Of all the lines below, output only those starting at the one with "Definition cend s" and ending at the one with "(** The two", both ends included, exactly as written.
________________________________________
(* ===== verification/HashSet.v ===== *)
(** * The hash set

    [kernel/lib/hash_set.h]: a [HashMap] from each value to itself.  The first
    theorem refines it to a finite set, and the section on iterators shows what
    the iteration over a constant set visits. *)

From S2P Require Import Prelude HashMap.

Module HashSet.

(** ** Definitions *)

(** [class HashSet]. *)
Record HashSet {T : Type} := mkHashSet { container : HashMap.HashMap T T }.
Arguments HashSet : clear implicits.
Arguments mkHashSet {T} _.

Section operations.
Context {T : Type} `{EqDecision T}.
(** [std::hash<T>] and the value-initialised [T{}]. *)
Variable makeHash : T → Z.
Variable dflt : T.
Implicit Types (s : HashSet T) (value : T).

Definition make (capacity : Z) : HashSet T := mkHashSet (HashMap.make capacity).

(** [container[value] = value]. *)
Definition insert s value : HashSet T :=
  mkHashSet (HashMap.assign makeHash dflt (container s) value value).

Definition erase s value : HashSet T := mkHashSet (HashMap.erase makeHash (container s) value).

Definition contains s value : bool := HashMap.contains makeHash (container s) value.

Definition empty s : bool := HashMap.empty (container s).

Definition size s : Z := HashMap.size (container s).

(** [Iterator]: it wraps an iterator of the container. *)
Record Iterator := mkIterator { itr : @HashMap.Iterator T T }.

(** [operator*]: [itr->first]. *)
Definition deref (it : Iterator) : result T :=
  match HashMap.elem (itr it) with [] => Err NullDeref | n :: _ => Ok (HashMap.kv_first n) end.

(** [operator++]. *)
Definition next s (it : Iterator) : result Iterator :=
  match HashMap.iter_next (container s) (itr it) with Ok i => Ok (mkIterator i) | Err e => Err e end.

(** [operator++(int)]. *)
Definition post s (it : Iterator) : result (Iterator * Iterator) :=
  match next s it with Ok it' => Ok (it, it') | Err e => Err e end.

(** [operator==] and [!=]. *)
Definition iter_eq (it it' : Iterator) : bool := HashMap.iter_eq (itr it) (itr it').
Definition iter_ne (it it' : Iterator) : bool := negb (iter_eq it it').

Definition end_iter s : Iterator := mkIterator (HashMap.end_iter (container s)).

Definition begin_iter s : Iterator :=
  if empty s then end_iter s else mkIterator (HashMap.begin_iter (container s)).

(** [cend] builds its iterator from [container.begin()]; the [end] of a constant
    set is [cend]. *)
Definition cend s : Iterator := mkIterator (HashMap.begin_iter (container s)).

Definition cbegin s : Iterator :=
  if empty s then cend s else mkIterator (HashMap.begin_iter (container s)).

(** Sequences of operations. *)
Inductive op :=
  | Insert (value : T)
  | Erase (value : T).

Definition op_value (o : op) : T := match o with Insert x | Erase x => x end.

Definition step s (o : op) : HashSet T :=
  match o with Insert x => insert s x | Erase x => erase s x end.

Definition run s (os : list op) : HashSet T := fold_left step os s.
End operations.

(** ** Lemmas *)

Section lemmas.
Context {T : Type} `{EqDecision T}.
Variable makeHash : T → Z.
Variable dflt : T.
Implicit Types (s : HashSet T).

Definition map_op (o : op) : @HashMap.op T T :=
  match o with Insert x => HashMap.OpAssign x x | Erase x => HashMap.OpErase x end.

Lemma container_run s os :
  container (run makeHash dflt s os) = HashMap.run makeHash dflt (container s) (map_op <$> os).
Proof.
  unfold run, HashMap.run. revert s; induction os as [|o os IH]; intros s; [done|].
  simpl. rewrite IH. by destruct o.
Qed.

(** A table that satisfies its invariant is empty when it has no binding. *)
Lemma empty_lookup (h : HashMap.HashMap T T) : HashMap.inv makeHash h →
  (HashMap.empty h = true ↔ ∀ x, HashMap.lookup makeHash h x = None).
Proof.
  intros Hi. unfold HashMap.empty. rewrite List.forallb_forall. split.
  - intros He x. unfold HashMap.lookup.
    specialize (He _ (proj1 (list_elem_of_In _ _) (list_elem_of_lookup_2 _ _ _ (HashMap.bucket_in makeHash h x Hi)))).
    by destruct (HashMap.bucket makeHash h x).
  - intros Hn c [i Ec]%list_elem_of_In%list_elem_of_lookup. destruct c as [|n c]; [done|]. exfalso.
    pose proof (HashMap.inv_hash _ _ Hi _ _ n Ec ltac:(by left)) as Hh.
    specialize (Hn (HashMap.kv_first n)). unfold HashMap.lookup, HashMap.bucket in Hn.
    rewrite Hh, Ec in Hn. cbn in Hn. rewrite HashMap.chain_lookup_cons in Hn. by case_decide.
Qed.
End lemmas.

(** *** Iterators *)

(** The two iterators of a constant set are equal, whatever it holds: a loop
    over a constant set visits nothing. *)
Lemma constant_iteration_empty {T} (s : HashSet T) : cbegin s = cend s.
Proof. unfold cbegin. by destruct (empty s). Qed.

(** ** Properties *)

(** The specification of the operations on a finite set. *)
Definition spec_step {T} `{Countable T} (m : gset T) (o : op) : gset T :=
  match o with Insert x => {[x]} ∪ m | Erase x => m ∖ {[x]} end.

Lemma spec_step_map {T} `{Countable T} dflt os : ∀ (m : gset T) (h : gmap T T),
  (∀ x, h !! x = if decide (x ∈ m) then Some x else None) →
  ∀ x, fold_left (HashMap.spec_step dflt) (map_op <$> os) h !! x =
       if decide (x ∈ fold_left spec_step os m) then Some x else None.
Proof.
  induction os as [|o os IH]; intros m h Hm; [done|]. cbn. apply IH. intros x.
  destruct o as [y|y]; cbn; destruct (decide (y = x)) as [->|Hy]; simplify_map_eq; rewrite ?Hm;
    repeat case_decide; set_solver.
Qed.

(** As long as the values in use put at most two of them in a bucket, a set
    started by the constructor and driven by insertions and erasures contains
    exactly the elements of the finite set driven by the same sequence, and
    [empty] tells whether there are none. *)
Theorem hash_set_refines_gset {T} `{Countable T} (makeHash : T → Z) (dflt : T)
    (cap : Z) (ks : gset T) (os : list op)
    (Hhash : ∀ k, 0 <= makeHash k) (Hcap : 0 <= cap <= 31)
    (Hvalues : Forall (λ o, op_value o ∈ ks) os)
    (Htwo : HashMap.at_most_two makeHash (2 ^ cap - 1) ks) :
  let s := run makeHash dflt (make cap) os in
  let m := fold_left spec_step os ∅ in
  (∀ x, contains makeHash s x = bool_decide (x ∈ m)) ∧ (empty s = true ↔ m = ∅).
Proof.
  intros s m.
  pose proof (HashMap.inv_make makeHash (V := T) cap Hcap) as Hi.
  assert (HashMap.inv makeHash (container s)) as His.
  { unfold s. rewrite container_run. by apply HashMap.inv_run. }
  assert (∀ x, HashMap.lookup makeHash (container s) x = if decide (x ∈ m) then Some x else None) as Hl.
  { intros x. unfold s. rewrite container_run. cbn.
    unfold m. rewrite <- (spec_step_map dflt os ∅ ∅); [|intros y; by rewrite decide_False, lookup_empty by set_solver].
    apply (HashMap.refines_run makeHash dflt Hhash _ _ ∅ ks); [done| |set_solver| |].
    - intros k. by rewrite HashMap.lookup_make, lookup_empty.
    - apply Forall_fmap. eapply Forall_impl; [exact Hvalues|]. by intros [].
    - by rewrite (HashMap.inv_mask _ _ Hi). }
  split.
  - intros x. unfold contains. rewrite HashMap.contains_lookup, Hl.
    apply bool_decide_ext. case_decide; naive_solver.
  - unfold empty. rewrite (empty_lookup makeHash _ His). split.
    + intros Hn. apply set_eq. intros x. specialize (Hn x). rewrite Hl in Hn. case_decide; set_solver.
    + intros Hm x. by rewrite Hl, Hm, decide_False by set_solver.
Qed.

(** 1 and 5 share a bucket of a set of four buckets. *)
Lemma hash_set_refines_gset_witness :
  contains Z.abs (run Z.abs 0 (make 2) [Insert 1; Insert 5; Erase 1]) 5 = true ∧
  empty (run Z.abs 0 (make 2) [Insert 1; Insert 5; Erase 1]) = false.
Proof.
  destruct (hash_set_refines_gset Z.abs 0 2 {[1; 5]} [Insert 1; Insert 5; Erase 1]) as [Hc He].
  - apply Z.abs_nonneg.
  - lia.
  - repeat (constructor; [simpl; set_solver|]). constructor.
  - intros k1 k2 k3. rewrite !elem_of_union, !elem_of_singleton. lia.
  - split; [rewrite Hc; vm_compute; reflexivity|].
    apply not_true_iff_false. intros E. apply He in E. vm_compute in E. discriminate E.
Defined.

End HashSet.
________________________________________
» **Task answer**
Definition cend s : Iterator := mkIterator (HashMap.begin_iter (container s)).

Definition cbegin s : Iterator :=
  if empty s then cend s else mkIterator (HashMap.begin_iter (container s)).

(** Sequences of operations. *)
Inductive op :=
  | Insert (value : T)
  | Erase (value : T).

Definition op_value (o : op) : T := match o with Insert x | Erase x => x end.

Definition step s (o : op) : HashSet T :=
  match o with Insert x => insert s x | Erase x => erase s x end.

Definition run s (os : list op) : HashSet T := fold_left step os s.
End operations.

(** ** Lemmas *)

Section lemmas.
Context {T : Type} `{EqDecision T}.
Variable makeHash : T → Z.
Variable dflt : T.
Implicit Types (s : HashSet T).

Definition map_op (o : op) : @HashMap.op T T :=
  match o with Insert x => HashMap.OpAssign x x | Erase x => HashMap.OpErase x end.

Lemma container_run s os :
  container (run makeHash dflt s os) = HashMap.run makeHash dflt (container s) (map_op <$> os).
Proof.
  unfold run, HashMap.run. revert s; induction os as [|o os IH]; intros s; [done|].
  simpl. rewrite IH. by destruct o.
Qed.

(** A table that satisfies its invariant is empty when it has no binding. *)
Lemma empty_lookup (h : HashMap.HashMap T T) : HashMap.inv makeHash h →
  (HashMap.empty h = true ↔ ∀ x, HashMap.lookup makeHash h x = None).
Proof.
  intros Hi. unfold HashMap.empty. rewrite List.forallb_forall. split.
  - intros He x. unfold HashMap.lookup.
    specialize (He _ (proj1 (list_elem_of_In _ _) (list_elem_of_lookup_2 _ _ _ (HashMap.bucket_in makeHash h x Hi)))).
    by destruct (HashMap.bucket makeHash h x).
  - intros Hn c [i Ec]%list_elem_of_In%list_elem_of_lookup. destruct c as [|n c]; [done|]. exfalso.
    pose proof (HashMap.inv_hash _ _ Hi _ _ n Ec ltac:(by left)) as Hh.
    specialize (Hn (HashMap.kv_first n)). unfold HashMap.lookup, HashMap.bucket in Hn.
    rewrite Hh, Ec in Hn. cbn in Hn. rewrite HashMap.chain_lookup_cons in Hn. by case_decide.
Qed.
End lemmas.

(** *** Iterators *)

(** The two iterators of a constant set are equal, whatever it holds: a loop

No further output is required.